* **RECORDS SHOWN**:
(** X14: an entity that [verifyEntity] accepts has exactly the attributes
    its schema declares, and the schema declares no name twice: against a
    schema with a name declared twice every entity is rejected, since the
    entity must have as many attributes as the pattern-schema has
    entries. *)
Theorem X14_accepted_entity_has_the_declared_attributes ro ruleSchemas e rs :
  getSchema ruleSchemas (Entity.class e) = (rs, None) →
  (verifyEntity convertEntityAttrVal ro ruleSchemas e = (true, None) →
   NoDup (attrNames rs) ∧ dom (Entity.attrs e) = list_to_set (attrNames rs))
  ∧ (¬ NoDup (attrNames rs) →
     rejected (verifyEntity convertEntityAttrVal ro ruleSchemas e)).
Proof.
  intros Hget.
  assert (verifyEntity convertEntityAttrVal ro ruleSchemas e = (true, None) →
          NoDup (attrNames rs) ∧ dom (Entity.attrs e) = list_to_set (attrNames rs))
    as Hok.
  { intros (rs' & Hget' & Hattrs & Hsize)%verifyEntity_accepted.
    assert (rs' = rs) as -> by congruence.
    assert (dom (Entity.attrs e) ⊆ (list_to_set (attrNames rs) : gset string))
      as Hsub.
    { intros name [val Hval]%elem_of_dom. apply elem_of_list_to_set.
      destruct (Hattrs name val Hval) as [Hty _]. by apply getTypeIn_declared. }
    pose proof (subseteq_size _ _ Hsub) as Hle. rewrite size_dom in Hle.
    assert (length (attrNames rs) = length (RuleSchema.patternSchema rs)) as Hlen
      by apply length_fmap.
    assert (NoDup (attrNames rs)) as Hnodup.
    { destruct (decide (NoDup (attrNames rs))) as [|Hdup]; [done|].
      apply size_list_to_set_lt in Hdup. lia. }
    split; [done|]. apply set_subseteq_size_eq; [done|].
    rewrite size_dom, size_list_to_set by done. lia. }
  split; [done|]. intros Hdup.
  destruct (verifyEntity_outcome convertEntityAttrVal ro ruleSchemas e)
    as [Hacc|Hrej]; [|done].
  by destruct (Hok Hacc).
Qed.

Lemma rangeOf_nil {V : Type} ro : rangeOf ro (∅ : gmap string V) = [].
Proof.
  apply Permutation_nil_r. rewrite (rangeOf_perm ro V ∅).
  by rewrite map_to_list_empty.
Qed.

(** X15: [verifyEntity] on an entity whose class has no schema returns the
    error of [getSchema], whatever the attributes are; and an entity without
    attributes is accepted only against a schema with an empty
    pattern-schema, and otherwise gets the error on the number of
    attributes. *)
Theorem X15_entity_without_schema_or_attributes ro ruleSchemas e :
  ((∀ s, s ∈ ruleSchemas → RuleSchema.class s ≠ Entity.class e) →
   verifyEntity convertEntityAttrVal ro ruleSchemas e =
     (false, Some ("no schema found for class " ++ Entity.class e)))
  ∧ (∀ rs, getSchema ruleSchemas (Entity.class e) = (rs, None) →
       Entity.attrs e = ∅ →
       verifyEntity convertEntityAttrVal ro ruleSchemas e =
         if (length (RuleSchema.patternSchema rs) =? 0)%nat
         then (true, None)
         else (false,
               Some "entity does not contain all the attributes in its pattern-schema")).
Proof.
  unfold verifyEntity. split.
  - intros Hnone.
    destruct (getSchema_outcome ruleSchemas (Entity.class e))
      as [(s & _ & Hin & Hclass)|[Herr _]]; [by destruct (Hnone s Hin)|].
    destruct (getSchema _ _) as [schema err]. simpl in Herr. by rewrite Herr.
  - intros rs -> ->. rewrite rangeOf_nil. simpl. rewrite map_size_empty.
    by destruct (RuleSchema.patternSchema rs).
Qed.

End EntityProperties.

Lemma X14_accepted_entity_has_the_declared_attributes_witness :
  (NoDup (attrNames orderSchema)
   ∧ dom (Entity.attrs fullEntity) = list_to_set (attrNames orderSchema))
  ∧ rejected (verifyEntity specConvert forwardOrder [twiceDeclaredSchema]
                (Entity.mk "order" {[ "x" := AnyString "a" ]})).
Proof.
  split.
  - apply (X14_accepted_entity_has_the_declared_attributes specConvert forwardOrder
             [orderSchema] fullEntity orderSchema); vm_compute; reflexivity.
  - apply (X14_accepted_entity_has_the_declared_attributes specConvert forwardOrder
             [twiceDeclaredSchema] (Entity.mk "order" {[ "x" := AnyString "a" ]})
             twiceDeclaredSchema); [vm_compute; reflexivity|].
    intros Hnodup. apply NoDup_cons in Hnodup as [Hnot _]. apply Hnot. left.
Defined.

Lemma X15_entity_without_schema_or_attributes_witness :
  verifyEntity specConvert forwardOrder [orderSchema] (Entity.mk "invoice" ∅)
    = (false, Some "no schema found for class invoice")
  ∧ verifyEntity specConvert forwardOrder [orderSchema] emptyEntity
    = (false, Some "entity does not contain all the attributes in its pattern-schema").
Proof.
  split.
  - destruct (X15_entity_without_schema_or_attributes specConvert forwardOrder
                [orderSchema] (Entity.mk "invoice" ∅)) as [Hnone _].
    apply Hnone. intros s Hs. apply list_elem_of_singleton in Hs. subst s.
    discriminate.
  - destruct (X15_entity_without_schema_or_attributes specConvert forwardOrder
                [orderSchema] emptyEntity) as [_ Hempty].
    apply (Hempty orderSchema); reflexivity.
Defined.

(** *** Helpers that range over a map or build one *)

Section MapHelpers.
Context `{D : Decls}.

(** X16: whatever the order of the walk, [areNextStepAndDoneInProps]
    answers whether the properties have a [nextstep] entry and whether they
    have [done] set to [trueStr], and [getNextStep] answers the value of
    [nextstep], the empty string standing for an absent entry as well as for
    an empty value. *)
Theorem X16_property_helpers_read_the_map ro (props : gmap string string) :
  areNextStepAndDoneInProps ro props =
    (bool_decide (is_Some (props !! nextStep)),
     bool_decide (props !! done = Some trueStr))
  ∧ getNextStep ro props = default "" (props !! nextStep)
  ∧ (getNextStep ro props = ""
     ↔ props !! nextStep = None ∨ props !! nextStep = Some "").
Proof.
  split_and!.
  - apply areNextStepAndDoneInProps_lookup.
  - apply getNextStep_lookup.
  - rewrite getNextStep_lookup. destruct (props !! nextStep) as [v|]; simpl.
    + split; [intros ->; by right | by intros [|[= ->]]].
    + split; [by left | done].
Qed.

(** X17: [getTasksMapForWF] builds the set of the tasks and [START]: a key
    reads [true] exactly when it is a task or [START], no key is mapped to
    [false], the map is never empty, and two task lists with the same
    members, in any order and with any repetitions, give the same map. *)
Theorem X17_tasks_map_is_the_task_set (tasks : list string) :
  (∀ k, goIndex (getTasksMapForWF tasks) k = true ↔ k ∈ tasks ∨ k = start)
  ∧ (∀ k, getTasksMapForWF tasks !! k ≠ Some false)
  ∧ getTasksMapForWF tasks ≠ ∅
  ∧ (∀ tasks', (∀ k, k ∈ tasks ↔ k ∈ tasks') →
               getTasksMapForWF tasks = getTasksMapForWF tasks').
Proof.
  split_and!.
  - intros k. unfold goIndex. rewrite getTasksMapForWF_lookup.
    case_bool_decide; simpl; [done|]. split; [discriminate | done].
  - intros k. rewrite getTasksMapForWF_lookup. by case_bool_decide.
  - intros Hempty.
    assert (getTasksMapForWF tasks !! start = None) as Hnone
      by (by rewrite Hempty, lookup_empty).
    rewrite getTasksMapForWF_lookup, bool_decide_eq_true_2 in Hnone by (by right).
    discriminate.
  - intros tasks' Hsame. apply map_eq. intros k.
    rewrite !getTasksMapForWF_lookup. apply (f_equal (λ b : bool, if b then _ else _)).
    apply bool_decide_ext. by rewrite Hsame.
Qed.

Lemma getTypeIn_withVals f attrs name :
  getTypeIn ((λ a, AttrSchema.mk (AttrSchema.name a) (AttrSchema.valType a) (f a))
               <$> attrs) name
  = getTypeIn attrs name.
Proof.
  induction attrs as [|a attrs IH]; [done|].
  rewrite fmap_cons. cbn [getTypeIn AttrSchema.name AttrSchema.valType].
  by rewrite IH.
Qed.

Lemma getSchema_withVals f ruleSchemas class :
  getSchema (withVals f <$> ruleSchemas) class =
    (match (getSchema ruleSchemas class).2 with
     | Some _ => (getSchema ruleSchemas class).1
     | None => withVals f (getSchema ruleSchemas class).1
     end,
     (getSchema ruleSchemas class).2).
Proof.
  induction ruleSchemas as [|s ruleSchemas IH]; [done|].
  rewrite fmap_cons. cbn [getSchema withVals RuleSchema.class].
  by destruct (String.eqb class (RuleSchema.class s)).
Qed.

(** X18: rule-set and entity verification never read the values a schema
    declares for its attributes: with the values of every attribute
    replaced by any others, [verifyRulePatterns], [verifyRuleActions],
    [verifyRuleSet] and [verifyEntity] return what they returned. Whether
    the literal of a term or the value of an entity's attribute is one of
    the declared values of an enum is not checked here. *)
Theorem X18_declared_values_are_not_read f ro :
  (∀ rs schema isWF,
     verifyRulePatterns rs (withVals f schema) isWF = verifyRulePatterns rs schema isWF)
  ∧ (∀ rs schema isWF,
       verifyRuleActions ro rs (withVals f schema) isWF
       = verifyRuleActions ro rs schema isWF)
  ∧ (∀ ruleSchemas rs isWF,
       verifyRuleSet ro (withVals f <$> ruleSchemas) rs isWF
       = verifyRuleSet ro ruleSchemas rs isWF)
  ∧ (∀ convertEntityAttrVal ruleSchemas e,
       verifyEntity convertEntityAttrVal ro (withVals f <$> ruleSchemas) e
       = verifyEntity convertEntityAttrVal ro ruleSchemas e).
Proof.
  assert (∀ rs schema isWF,
            verifyRulePatterns rs (withVals f schema) isWF
            = verifyRulePatterns rs schema isWF) as Hpatterns.
  { intros rs schema isWF. unfold verifyRulePatterns.
    rewrite (firstReturn_ext _
               (verifyRulePattern (RuleSet.setName rs) schema isWF)); [done|].
    intros rule. unfold verifyRulePattern.
    rewrite (firstReturn_ext _ (verifyTerm schema)); [done|].
    intros term. unfold verifyTerm, getType. simpl.
    by rewrite getTypeIn_withVals. }
  split_and!; [done | done | |].
  - intros ruleSchemas rs isWF. unfold verifyRuleSet.
    rewrite getSchema_withVals.
    destruct (getSchema ruleSchemas (RuleSet.class rs)) as [schema [err|]];
      simpl; [done|].
    by rewrite Hpatterns.
  - intros convertEntityAttrVal ruleSchemas e. unfold verifyEntity.
    rewrite getSchema_withVals.
    destruct (getSchema ruleSchemas (Entity.class e)) as [schema [err|]];
      simpl; [done|].
    rewrite length_fmap.
    rewrite (firstReturn_ext _ (verifyEntityAttr convertEntityAttrVal schema));
      [done|].
    intros [name val]. unfold verifyEntityAttr, getType. simpl.
    by rewrite getTypeIn_withVals.
Qed.

End MapHelpers.

(** *** Names in an admitted schema *)

Section ReservedNames.
Context `{D : Decls}.

Lemma MatchString_not_reserved s :
  MatchString s = true → s ≠ "" ∧ s ≠ start.
Proof. intros Hs. split; intros ->; discriminate Hs. Qed.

* **EXERCISE**:
Output each line of the listing in which the string "Herr" is found.

* **RESULT FOR THIS EXERCISE**:
      as [(s & _ & Hin & Hclass)|[Herr _]]; [by destruct (Hnone s Hin)|].
    destruct (getSchema _ _) as [schema err]. simpl in Herr. by rewrite Herr.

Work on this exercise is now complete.